You can buy speed these days. Carbon plates, bouncy foam, €300 super shoes, they promise performance, and they often deliver.
But not all gains come in a shoebox.
Some of the most meaningful improvements come from within. From what you change, what you shed, what you build.
Take weight, for example. Losing a few kilos, done right, can make you more efficient, faster, and lighter on your feet. No tech required.
So which gets you closer to that sub-3 goal… cutting-edge shoes, or trimming the engine?
The answer isn’t simple. It depends on your body, your stride, your training, and your priorities.
But one thing’s certain, if you're aiming to run under three hours, knowing where your biggest gains come from, and which ones are in your control, is a conversation worth having.
Let’s break it down.

The Baseline: Our Runner (me)
Goal: Sub-3:00 marathon (2:59:44)
Target pace: 4:16/km or 6:52/mile
Current weight: 72 kg (159 lbs)
We’ll compare time gains from:
Wearing super shoes
Losing 1–4 kg of body mass
Option 1: The Magic of Super Shoes
Modern “super shoes” (think Nike Vaporfly, Adidas Adios Pro) combine carbon plates and responsive foams to boost running economy (RE) by approximately 1–4%. That’s less energy used to run at the same pace, exactly what you want over 42.2 km.
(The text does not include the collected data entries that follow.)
(* ===== verification/GcSwept.v ===== *)
(** * What a sweep may change

    [swept g g']: an object that is gone was dead; the others keep their contents,
    but for the links of open upvalues, and an open upvalue may have been closed
    with the value of its slot.  Every operation of the sweep phase is shown to be
    of this kind, and this is enough to keep the invariant [base]. *)

From stdpp Require Import gmap sets.
From S2P Require Import Prelude Number Object Table Heap Tm Gc Func GcSweep GcLogic GcInv GcMark GcTraverse GcLinks GcAtomic GcPhase GcLists.

Definition sw_body (g : GState) (b b' : Body) : Prop :=
  match b, b' with
  | BThread t, BThread t' => t' = set_openupval t (openupval t')
  | BUpVal (UOpen th lv _ _), BUpVal (UOpen th' lv' _ _) => th' = th /\ lv' = lv
  | BUpVal (UOpen th lv _ _), BUpVal (UClosed v) => v = slot_of g th lv
  | _, _ => b' = b
  end.

Definition sw_mark (g : GState) (m m' : Z) : Prop := m' = m \/ dead g m = false /\ m' = makewhite g m.

Record swept (g g' : GState) : Prop := {
  sw_fields : (currentwhite g', gcstate g', sweepstrgc g', sweepgc g', tmudata g',
               (l_registry g', mainthread g', mt g', tmname g', length (strt g'))) =
              (currentwhite g, gcstate g, sweepstrgc g, sweepgc g, tmudata g,
               (l_registry g, mainthread g, mt g, tmname g, length (strt g)));
  sw_heap p : match heap g !! p, heap g' !! p with
              | Some o, Some o' => sw_mark g (marked o) (marked o') /\ sw_body g (body o) (body o')
              | Some o, None => dead g (marked o) = true
              | None, None => True
              | None, Some _ => False
              end;
  sw_tmu p : p ∈ tmudata g -> heap g' !! p = heap g !! p
}.

Lemma sw_body_refl g b : sw_body g b b.
Proof. destruct b as [| | | | | |[]|th]; simpl; auto. by destruct th. Qed.

Lemma sw_body_tt g b b' : sw_body g b b' -> body_tt b' = body_tt b.
Proof. destruct b as [| | | | | |[]|], b' as [| | | | | |[]|]; simpl; intros H; (done || by inversion H). Qed.

Lemma swept_refl g : swept g g.
Proof.
  split; [done| |done]. intros p. destruct (heap g !! p); [|done]. split; [by left|apply sw_body_refl].
Qed.

Lemma swept_white g g' : swept g g' -> currentwhite g' = currentwhite g.
Proof. intros S. pose proof (sw_fields _ _ S) as F. by injection F. Qed.

Lemma dead_same g g' m : currentwhite g' = currentwhite g -> dead g' m = dead g m.
Proof. intros E. unfold dead, deadbit. by rewrite E. Qed.

Lemma makewhite_same g g' m : currentwhite g' = currentwhite g -> makewhite g' m = makewhite g m.
Proof. intros E. unfold makewhite, gafqC_white. by rewrite E. Qed.

Lemma dead_makewhite g m : white_ok g -> dead g (makewhite g m) = false.
Proof. intros W. unfold dead. by rewrite makewhite_dead. Qed.

Lemma sw_mark_dead g m m' : white_ok g -> sw_mark g m m' -> dead g m' = dead g m.
Proof. intros W [->|[D ->]]; [done|]. by rewrite D, dead_makewhite. Qed.

Lemma makewhite_fixed g m : white_ok g -> Z.testbit (makewhite g m) FIXEDBIT = Z.testbit m FIXEDBIT.
Proof.
  intros W. rewrite white_bits by (done || (unfold FIXEDBIT; lia)). by destruct (deadbit_cases g) as [-> | ->].
Qed.

Lemma makewhite_twice g m : white_ok g -> makewhite g (makewhite g m) = makewhite g m.
Proof.
  intros W. unfold makewhite, gafqC_white, u8. rewrite <- !(Z.land_ones _ 8) by lia.
  apply Z.bits_inj'. intros n Hn. rewrite !Z.land_spec, !Z.lor_spec, !Z.land_spec, !Z.lor_spec, !Z.land_spec.
  destruct (Z.testbit m n), (Z.testbit maskmarks n), (Z.testbit (currentwhite g) n), (Z.testbit WHITEBITS n),
    (Z.testbit (Z.ones 8) n); done.
Qed.

Section Swept.
Context (g g' : GState).
Hypothesis S : swept g g'.

Lemma swept_bwd p o' : heap g' !! p = Some o' -> exists o, heap g !! p = Some o /\
  sw_mark g (marked o) (marked o') /\ sw_body g (body o) (body o').
Proof. intros E. pose proof (sw_heap _ _ S p) as H. rewrite E in H. destruct (heap g !! p); [eauto|done]. Qed.

Lemma swept_live p o : heap g !! p = Some o -> dead g (marked o) = false -> exists o', heap g' !! p = Some o' /\
  sw_mark g (marked o) (marked o') /\ sw_body g (body o) (body o').
Proof.
  intros E D. pose proof (sw_heap _ _ S p) as H. rewrite E in H. destruct (heap g' !! p); [eauto|congruence].
Qed.

Lemma swept_safe r : white_ok g -> safe_ref g r -> safe_ref g' r.
Proof.
  intros W [(o & E & T) (o1 & E1 & D)]. rewrite E in E1. injection E1 as <-.
  destruct (swept_live _ _ E D) as (o' & E' & M & B). split.
  - exists o'. split; [done|]. by rewrite (sw_body_tt _ _ _ B).
  - exists o'. split; [done|]. rewrite (dead_same g) by (by apply swept_white). by rewrite (sw_mark_dead g (marked o)).
Qed.

Lemma swept_slot th lv m t : heap g' !! th = Some (mkObj m (BThread t)) -> slot_of g' th lv = slot_of g th lv.
Proof.
  intros E'. destruct (swept_bwd _ _ E') as ([m0 b] & E & _ & B). unfold slot_of. rewrite E, E'. simpl in B.
  destruct b as [| | | | | |[]|]; try discriminate B; try done. by rewrite B.
Qed.

Lemma swept_shape : linked g' -> shape g -> shape g'.
Proof.
  intros Ln Sh p o' E'. destruct (swept_bwd _ _ E') as (o & E & _ & B). pose proof (Sh p o E) as K.
  pose proof (ln_all _ Ln p o' E') as A.
  destruct (body o) as [| | | | | |[]|], (body o') as [| | | | | |[]|]; simpl in *; try discriminate B; try done.
  - by simplify_eq.
  - destruct B as [-> ->], A as (t' & [m' Et'] & _), K as (m & t & Et & L). exists m', t'. split; [done|].
    destruct (swept_bwd _ _ Et') as (o0 & E0 & _ & B0). rewrite Et in E0. injection E0 as <-. simpl in B0. by rewrite B0.
  - rewrite B. exact K.
Qed.

Lemma swept_refs p o o' : shape g' -> heap g' !! p = Some o' -> sw_body g (body o) (body o') ->
  body_refs g' (body o') = body_refs g (body o).
Proof.
  intros Sh E' B. pose proof (Sh p o' E') as K.
  destruct (body o) as [| | | | | |[th lv pr nx|]|], (body o') as [| | | | | |[th' lv' pr' nx'|]|];
    simpl in *; try discriminate B; try (by inversion B).
  - destruct B as [-> ->], K as (m & t & Et & _). by rewrite (swept_slot _ _ _ _ Et).
Qed.

Lemma swept_closed : white_ok g -> shape g' -> closed g -> closed g'.
Proof.
  intros W Sh C p o' E' D. destruct (swept_bwd _ _ E') as (o & E & M & B).
  rewrite (swept_refs p o o') by done. rewrite (dead_same g) in D by (by apply swept_white).
  rewrite (sw_mark_dead g (marked o)) in D by done.
  eapply Forall_impl; [by eapply C|]. intros r. by apply swept_safe.
Qed.

Lemma swept_core L : linked g' -> core L g -> core L g'.
Proof.
  intros Ln [W Sh C [R T] X Ns]. pose proof (sw_fields _ _ S) as F. injection F as Ec _ _ _ Et Er Em Emt _ El.
  assert (shape g') as Sh' by (by apply swept_shape).
  split; [by unfold white_ok in *; rewrite Ec|done|by apply swept_closed| | |].
  - split.
    + replace (root_refs g') with (root_refs g) by (unfold root_refs; by rewrite Er, Em, Emt).
      eapply Forall_impl; [exact R|]. intros r. by apply swept_safe.
    + rewrite Et. rewrite Forall_forall in T |- *. intros p Hp. unfold nonwhite. rewrite (sw_tmu _ _ S p Hp). by apply T.
  - intros p o' E' H. destruct (swept_bwd _ _ E') as (o & E & M & B). destruct M as [M|[_ ->]]; [|by apply makewhite_black].
    rewrite M in *.
    apply (X p o E). destruct H as [H|H]; [by left|right].
    destruct (body o) as [| | | | | |[]|], (body o') as [| | | | | |[]|]; simpl in *; try discriminate B; done.
  - intros H. rewrite H in El. by destruct (strt g).
Qed.

Lemma swept_base L : linked g' -> base L g -> base L g'.
Proof. rewrite !base_core. intros Ln [C _]. split; [by apply swept_core|done]. Qed.

End Swept.

Lemma sw_body_trans g1 g2 b1 b2 b3 :
  (forall th lv pr nx, b2 = BUpVal (UOpen th lv pr nx) -> slot_of g2 th lv = slot_of g1 th lv) ->
  sw_body g1 b1 b2 -> sw_body g2 b2 b3 -> sw_body g1 b1 b3.
Proof.
  intros Hs H1 H2.
  destruct b1 as [| | | | | |[]|], b2 as [| | | | | |[]|]; simpl in H1; try discriminate H1; try (by inversion H1; subst; simpl in H2; destruct b3 as [| | | | | |[]|]; simpl in *; try discriminate H2; done).
  - destruct H1 as [-> ->]. destruct b3 as [| | | | | |[]|]; simpl in *; try discriminate H2; try done.
    rewrite H2. by eapply Hs.
  - destruct b3 as [| | | | | |[]|]; simpl in *; try discriminate H2. by simplify_eq.
  - destruct b3 as [| | | | | |[]|]; simpl in *; try discriminate H2. rewrite H2, H1. done.
Qed.

(** ** Several steps *)

(** the objects of a sweep, whatever the position of the sweep *)
Record kept (g g' : GState) : Prop := {
  kp_white : currentwhite g' = currentwhite g;
  kp_heap p : match heap g !! p, heap g' !! p with
              | Some o, Some o' => sw_mark g (marked o) (marked o') /\ sw_body g (body o) (body o')
              | Some o, None => dead g (marked o) = true
              | None, None => True
              | None, Some _ => False
              end
}.

Lemma swept_kept g1 g2 g g' : swept g1 g2 -> heap g1 = heap g -> currentwhite g1 = currentwhite g ->
  heap g' = heap g2 -> currentwhite g' = currentwhite g2 -> kept g g'.
Proof.
  intros S H1 C1 H2 C2. split; [rewrite C2, <- C1; by apply swept_white|]. intros p. rewrite H2, <- H1.
  pose proof (sw_heap _ _ S p) as H. destruct (heap g1 !! p) as [o|], (heap g2 !! p) as [o'|]; try done.
  - destruct H as [M B]. split.
    + unfold sw_mark in *. by rewrite <- (dead_same g1 g), <- (makewhite_same g1 g) in M.
    + unfold sw_body, slot_of in *. rewrite H1 in B. exact B.
  - by rewrite (dead_same g1 g).
Qed.

Lemma kept_swept g g' : swept g g' -> kept g g'.
Proof. intros S. by eapply swept_kept. Qed.

Lemma kept_bwd g g' p o' : kept g g' -> heap g' !! p = Some o' -> exists o, heap g !! p = Some o /\
  sw_mark g (marked o) (marked o') /\ sw_body g (body o) (body o').
Proof. intros K E. pose proof (kp_heap _ _ K p) as H. rewrite E in H. destruct (heap g !! p); [eauto|done]. Qed.

Lemma kept_slot g g' th lv m t : kept g g' -> heap g' !! th = Some (mkObj m (BThread t)) -> slot_of g' th lv = slot_of g th lv.
Proof.
  intros K E'. destruct (kept_bwd _ _ _ _ K E') as ([m0 b] & E & _ & B). unfold slot_of. rewrite E, E'. simpl in B.
  destruct b as [| | | | | |[]|]; try discriminate B; try done. by rewrite B.
Qed.

Lemma kept_trans g1 g2 g3 : white_ok g1 -> shape g2 -> kept g1 g2 -> kept g2 g3 -> kept g1 g3.
Proof.
  intros W Sh K1 K2. pose proof (kp_white _ _ K1) as Ec. split; [rewrite (kp_white _ _ K2); apply K1|].
  intros p. pose proof (kp_heap _ _ K1 p) as H1. pose proof (kp_heap _ _ K2 p) as H2.
  destruct (heap g1 !! p) as [o1|], (heap g2 !! p) as [o2|] eqn:E2, (heap g3 !! p) as [o3|]; try done.
  - destruct H1 as [M1 B1], H2 as [M2 B2]. split.
    + destruct M2 as [->|[D ->]]; [done|]. right. rewrite (dead_same g1), (sw_mark_dead g1 (marked o1)) in D by done.
      split; [done|]. rewrite (makewhite_same g1) by done. destruct M1 as [->|[_ ->]]; [done|by apply makewhite_twice].
    + eapply sw_body_trans; [|done|done]. intros th lv pr nx Eb. pose proof (Sh p o2 E2) as K. rewrite Eb in K.
      destruct K as (m & t & Et & _). by eapply kept_slot.
  - destruct H1 as [M1 B1]. by rewrite (dead_same g1), (sw_mark_dead g1 (marked o1)) in H2 by done.
Qed.

Lemma swept_trans g1 g2 g3 : white_ok g1 -> shape g2 -> swept g1 g2 -> swept g2 g3 -> swept g1 g3.
Proof.
  intros W Sh S1 S2. split.
  - rewrite (sw_fields _ _ S2). apply S1.
  - apply (kept_trans g1 g2 g3); auto using kept_swept.
  - intros p Hp. rewrite (sw_tmu _ _ S2); [by apply S1|]. pose proof (sw_fields _ _ S1) as F. injection F as _ _ _ _ -> _ _ _ _ _. done.
Qed.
Time Gained (for a 3:00 marathoner)
RE Improvement | Time Gained |
1% | ~1:48 |
2% | ~3:36 |
3% | ~5:24 |
4% | ~7:12 |
Reality Check: You’re (Probably) Not Getting 4%
The original 4% claim came from studies on elite runners.
Typical Benefit Distribution
0–1%: ~10–15% of runners
1–2%: ~25–30%
2–3%: ~35–40% (most common)
3–4%: ~10–20%
4%: ~1–3% (rare)
Traits That Boost the Benefit
Midfoot or forefoot strike
Body mass under 65–70 kg
High cadence and short ground contact
Good running economy
High weekly mileage
Traits That Reduce the Benefit
Heel striking
Body mass over 75–80 kg
Overstriding
Low training age or weekly mileage
Option 2: The Power of Weight Loss
Here’s the old-school rule of thumb:
1 pound lost = ~1 second/mile faster
That’s roughly 57 seconds per kg in the marathon.
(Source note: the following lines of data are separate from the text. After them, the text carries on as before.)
Lemma freeobj_root g pre p post o :
  white_ok g -> gcstate g <> GCSpropagate -> shape g -> linked (set_rootgc g (pre ++ p :: post)) ->
  rootgc g = pre ++ post -> heap g !! p = Some o -> dead g (marked o) = true -> p <> mainthread g ->
  wp (freeobj p) (fun _ g' => freed_root g (pre ++ post) p g') g.
Proof.
  intros W Gs Sh Ln Er E D Hm.
  destruct (decide (body_tt (body o) = GAFQ_TTHREAD)) as [Tt|Tt].
  - destruct o as [m b]. simpl in *. destruct b as [| | | | | | |t]; try discriminate Tt.
    unfold freeobj. wp_step. eapply wp_getobj; [done|]. cbn [body]. cbv beta iota. unfold gafqE_freethread, gafqF_close.
    wp_step. wp_step. eapply wp_gco2th; [done|]. cbv beta.
    eapply wp_mono; [by apply (close_loop_sweep _ g (pre ++ p :: post) p m t)|]. intros [] g1 (x & [S1 L1 R1 T1 O1]). cbv beta.
    wp_step. eapply wp_gco2th; [done|]. free_step. eapply freemem_spec; [done|].
    match goal with |- freed_root _ _ _ ?s => set (g2 := s) end.
    assert (freed_root g1 ((x ++ pre) ++ post) p g2) as [S2 L2 _ G2 O2].
    { eapply (freed_root_intro g1 g2 (x ++ pre) p post); [by rewrite <- app_assoc| |exact T1| | | |].
      - by rewrite R1, Er, app_assoc.
      - rewrite (dead_same g); [done|by apply swept_white].
      - pose proof (sw_fields _ _ S1). congruence.
      - by intros t' [= <-].
      - by do 2 eexists. }
    split; [|done| |done|by eapply others_trans].
    + eapply swept_trans; [done| |done|done].
      refine (swept_shape g (set_rootgc g1 (x ++ pre ++ p :: post)) _ L1 Sh). destruct S1. by split.
    + exists x. simpl. by rewrite R1, Er.
  - destruct (ln_root _ Ln p) as (o' & E' & _ & Ho); [simpl; set_solver|]. simpl in E'. rewrite E in E'. injection E' as <-.
    eapply wp_mono; [by eapply freeobj_simple|]. intros [] g' F. eapply freed_root_intro; try done.
    intros t Eb. by rewrite Eb in Tt.
Qed.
Time Gained from Weight Loss
Weight Lost | Time Gained |
1 kg | ~0:57 |
2 kg | ~1:54 |
3 kg | ~2:51 |
4 kg | ~3:48 |
This only works if you're losing non-functional mass (excess fat). If you're already quite lean, aggressive weight loss can backfire. But for many runners, shedding 2–4 kg offers consistent, predictable gains.
Personal note: I’m not a Clydesdale, I still know I race best about 4 kg below my current weight or roughly 7% lighter - that’s nearly 4 minutes saved!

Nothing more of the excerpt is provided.